Finding child care overnight from someone you trust is hard. Not everyone can get their shift changed when it’s assigned to them. In terms of your own life preferences, sure, we all like to be “selfish” and have fun and we all are busy, but sometimes you just put that aside and do something nice for family. As for your sister’s interest in watching her kid, I think that’s a hard thing for you to judge. Having to use child care doesn’t necessarily mean you don’t like seeing your child. And even if she didn’t, that doesn’t necessarily change the fact that she is supposed to work, the father is out of town, and her regular child care is unavailable.
I can see your mom’s perspective. If I watched a kid quite a bit, then I would want to know that other family members were willing to pitch in sometimes, if I was that giving of my time. And just in a practical sense, you never know when you might need a favor yourself.
So, yeah, unless this is a situation where she asks you all the time, then I think this is one of those situations where you do a favor for someone that isn’t fun because they are family and you want to be a kind person.
VathenaJune 5, 2018 at 8:39 pm #755682I think you should do it, too. It’s just one night. Let her know that in the future, she’s going to have to give you more notice (or just let her know that you will be pretty busy with school from here on out and she should cultivate another source of back-up care). If she’s a nurse still early in her career, she probably could not change the shift. Do you really think someone would rather go to work overnight than spend it in their own home in their own bed? Also, if you just can’t stand the thought of doing a favor for your sister, think of it as doing a favor for your nephew. Presumably you love him and want him to grow up safe and healthy, right? You may even hope to have a positive relationship with him, and be his fun cool Auntie. Maybe that can start with spending one evening putting him to bed, and then feeding him breakfast the next morning. (What is your sister realistically going to do if you say no? My mom, a single mom, lost her nursing job when I was little and got sick one too many times and she didn’t have back-up care.)
June 5, 2018 at 9:08 pm #755685Suck it up and help her. This is the first time she’s asked this of you. Overnight is easy because (shocker!) the kid is asleep.
She probably had tried to change her shift, and she can’t. Just help her.And you’re judgemental comments about how she doesn’t actually like to watch her son…wtf? Parents vent. Parenting under the best of circumstances is hard.
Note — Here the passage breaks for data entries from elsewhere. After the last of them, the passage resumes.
Lemma validate_atom_Ok s u :
  validate_atom s = Ok u ->
  s <> [] /\ len s <= MAX_PROFILE_ATOM_BYTES
  /\ Forall (fun c => is_control c = false /\ is_whitespace c = false
                      /\ c <> 0x5C /\ c <> 0x2F /\ c <> 0x3A) (chars s).
Proof.
  unfold validate_atom. case_bool_decide; [done|].
  destruct (Z.ltb_spec MAX_PROFILE_ATOM_BYTES (len s)); [done|].
  destruct (find _ _) eqn:E; [done|]. intros _. split_and!; [done|done|].
  apply Forall_forall. intros c Hc%list_elem_of_In.
  pose proof (find_none _ _ E c Hc) as Hn. cbv beta in Hn. bool_to_prop. done.
Qed.

Lemma BuildProfile_validate_name p u :
  BuildProfile_validate p = Ok u -> validate_atom (profile_name p) = Ok tt.
Proof.
  unfold BuildProfile_validate. intros H. inv_ok.
  by match goal with H : validate_atom _ = Ok ?x |- _ => destruct x end.
Qed.

Lemma BuildProfile_validate_len p u :
  BuildProfile_validate p = Ok u -> len (profile_name p) <= MAX_PROFILE_ATOM_BYTES.
Proof.
  intros (_ & H & _)%BuildProfile_validate_name%validate_atom_Ok. done.
Qed.

(** The bytes of a profile after its name: shared with the backend protocol,
    whose transport format has the same field order. *)
Definition option_digest_bytes (d : option Sha256Digest) : list byte :=
  match d with Some d => byte_of_Z (Z.b2z true) :: as_bytes d | None => [byte_of_Z (Z.b2z false)] end.

Definition profile_layout (p : BuildProfile) : list byte :=
  counted (profile_name p)
  ++ byte_of_Z (mode_tag (mode p))
  :: u64_le (steps (comptime p)) ++ u64_le (memory_bytes (comptime p))
  ++ u32_le (call_depth (comptime p))
  ++ u64_le (static_bytes (memory p)) ++ u64_le (peak_bytes (memory p))
  ++ u64_le (event_log_bytes (memory p))
  ++ byte_of_Z (Z.b2z (coherent (dma p))) :: byte_of_Z (Z.b2z (require_iommu (dma p)))
  :: u64_le (reset_timeout_ns (recovery p)) ++ u64_le (quarantine_bytes (recovery p))
  ++ byte_of_Z (recording_tag (recording p))
  :: byte_of_Z (optimization_tag (level (optimization p)))
  :: option_digest_bytes (profile_data (optimization p))
  ++ byte_of_Z (Z.b2z (sealed_deployment (diagnostics p)))
  :: byte_of_Z (Z.b2z (warnings_as_errors (diagnostics p)))
  :: [byte_of_Z (Z.b2z (watchdogs (diagnostics p)))].

Lemma canonical_bytes_layout p bs :
  canonical_bytes p = Ok bs ->
  bs = PROFILE_MAGIC ++ u32_le PROFILE_ENCODING_VERSION ++ profile_layout p.
Proof.
  unfold canonical_bytes. intros H.
  apply result_bind_Ok in H as (u & Hv & [= <-]).
  apply BuildProfile_validate_len in Hv. pose proof (len_nonneg (profile_name p)).
  unfold push_bool, push_u8, push_u32, push_u64, push_string, push_u32, profile_layout,
    option_digest_bytes, counted.
  rewrite Z.mod_small by (unfold MAX_PROFILE_ATOM_BYTES in *; lia).
  destruct (profile_data _); rewrite <- ?app_assoc; cbn [app]; rewrite <- ?app_assoc; reflexivity.
Qed.

(** Peel the fields of two equal layouts off one by one. *)
Ltac peel_with tag E :=
  apply (peel_tag _ _ tag) in E; [destruct E as [? E]|auto with wrela|apply _].
Ltac peel_fields :=
  repeat (cbn [app] in *; rewrite <- ?app_assoc in *; match goal with
  | E : le_bytes _ _ ++ _ = le_bytes _ _ ++ _ |- _ =>
      apply peel_bytes in E; [destruct E as [? E]|simpl; lia|simpl; lia]
  | E : byte_of_Z (mode_tag _) :: _ = _ |- _ => peel_with mode_tag E
  | E : byte_of_Z (recording_tag _) :: _ = _ |- _ => peel_with recording_tag E
  | E : byte_of_Z (optimization_tag _) :: _ = _ |- _ => peel_with optimization_tag E
  | E : byte_of_Z (Z.b2z _) :: _ = byte_of_Z (Z.b2z _) :: _ |- _ => peel_with Z.b2z E
  end).

Lemma option_digest_prefix_free :
  PrefixFree (fun d => match d with Some d => digest_ok d = true | None => True end)
    option_digest_bytes.
Proof.
  intros [[a]|] [[b]|] ra rb Ha Hb E; cbn [option_digest_bytes app] in E;
    apply peel_tag in E as [Et E]; auto with wrela; try apply _; try done.
  apply Nat.eqb_eq in Ha, Hb. apply (peel_raw _ _ 32) in E as [E ->]; [|done..].
  simpl in E. by rewrite E.
Qed.

Lemma profile_layout_prefix_free :
  PrefixFree (fun p => profile_ok p = true /\ len (profile_name p) < 2 ^ 32) profile_layout.
Proof.
  intros p q ra rb [Hp Hpn] [Hq Hqn] E.
  unfold profile_layout in E. rewrite <- !app_assoc in E.
  apply peel_counted in E as [Hname E]; [|done..].
  unfold profile_ok in *. split_andb. cbn [app] in E. rewrite <- ?app_assoc in E.
  unfold u32_le, u64_le in E. peel_fields.
  cbn [app] in E. rewrite <- ?app_assoc in E.
  apply option_digest_prefix_free in E as [? E];
    [|by destruct (profile_data (optimization p))|by destruct (profile_data (optimization q))].
  cbn [app] in E. peel_fields. split; [|done].
  destruct p as [? ? [] [] [] [] ? [] []], q as [? ? [] [] [] [] ? [] []].
  simpl in *. congruence.
Qed.

(** ** Properties *)

(** C40: Two well-typed profiles that validate and have the same canonical
    bytes are the same profile: the byte sequence hashed into a build identity
    loses no policy field. *)
Theorem canonical_bytes_injective p q bs :
  profile_ok p = true -> profile_ok q = true ->
  canonical_bytes p = Ok bs -> canonical_bytes q = Ok bs -> p = q.
Proof.
  intros Hp Hq Ep Eq.
  assert (forall r, canonical_bytes r = Ok bs -> len (profile_name r) < 2 ^ 32) as Hlen.
  { intros r Hr. unfold canonical_bytes in Hr. apply result_bind_Ok in Hr as (u & Hv & _).
    apply BuildProfile_validate_len in Hv. unfold MAX_PROFILE_ATOM_BYTES in Hv. lia. }
  pose proof (canonical_bytes_layout _ _ Ep) as Lp.
  pose proof (canonical_bytes_layout _ _ Eq) as Lq.
  rewrite Lp in Lq. do 2 apply app_inv_head in Lq.
  eapply (profile_layout_prefix_free p q [] []); [eauto|eauto|by rewrite Lq].
Qed.

Lemma canonical_bytes_injective_witness :
  canonical_bytes development = canonical_bytes (with_defaults (ascii "development") Development)
  /\ development = with_defaults (ascii "development") Development.
Proof.
  split; [reflexivity|].
  eapply (canonical_bytes_injective _ _
    (match canonical_bytes development with Ok bs => bs | Err _ => [] end));
    vm_compute; reflexivity.
Defined.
I love my children to the ends of this earth and also I absolutely complain about them because kids are hard, life is hard, and being a parent is hard. I can only imagine what it’s like to work nights and take care of kids during the day. Have some compassion, suck it up and help her out or hire a sitter for her. Stop judging her.
June 5, 2018 at 9:20 pm #755690Who cares that she had plans to camp? It’s her sister. Sometimes, you suck it up for your family.
JuliecatharineJune 5, 2018 at 9:27 pm #755693@Ange, I didn’t miss it but I think anyone who follows up with another five reasons why they reallllly don’t want to do something…just plain doesn’t want to do it. And that’s fine, she doesn’t have to but she asked if she’s going to comes across as selfish and yeah, she is. If she’d responded to the request with ‘ooh, sorry, I’m going camping’ I would feel differently but she didn’t which makes me think the plans are not that set in stone (or existent).
I saw that she had plans. But my point was that if it’s an uncommon request, then for me, it would be worth changing my plans. If I was asked every couple of weeks, then no.
It sounds like the sister typically can rely on the father to watch the kids when she’s on night shift, and when he’s not there, her parents. I know plenty of people who have babysitters for days or evenings, but don’t necessarily have someone they could call for an overnight. Generally because they don’t often need to have someone stay overnight. At least not in the first two years.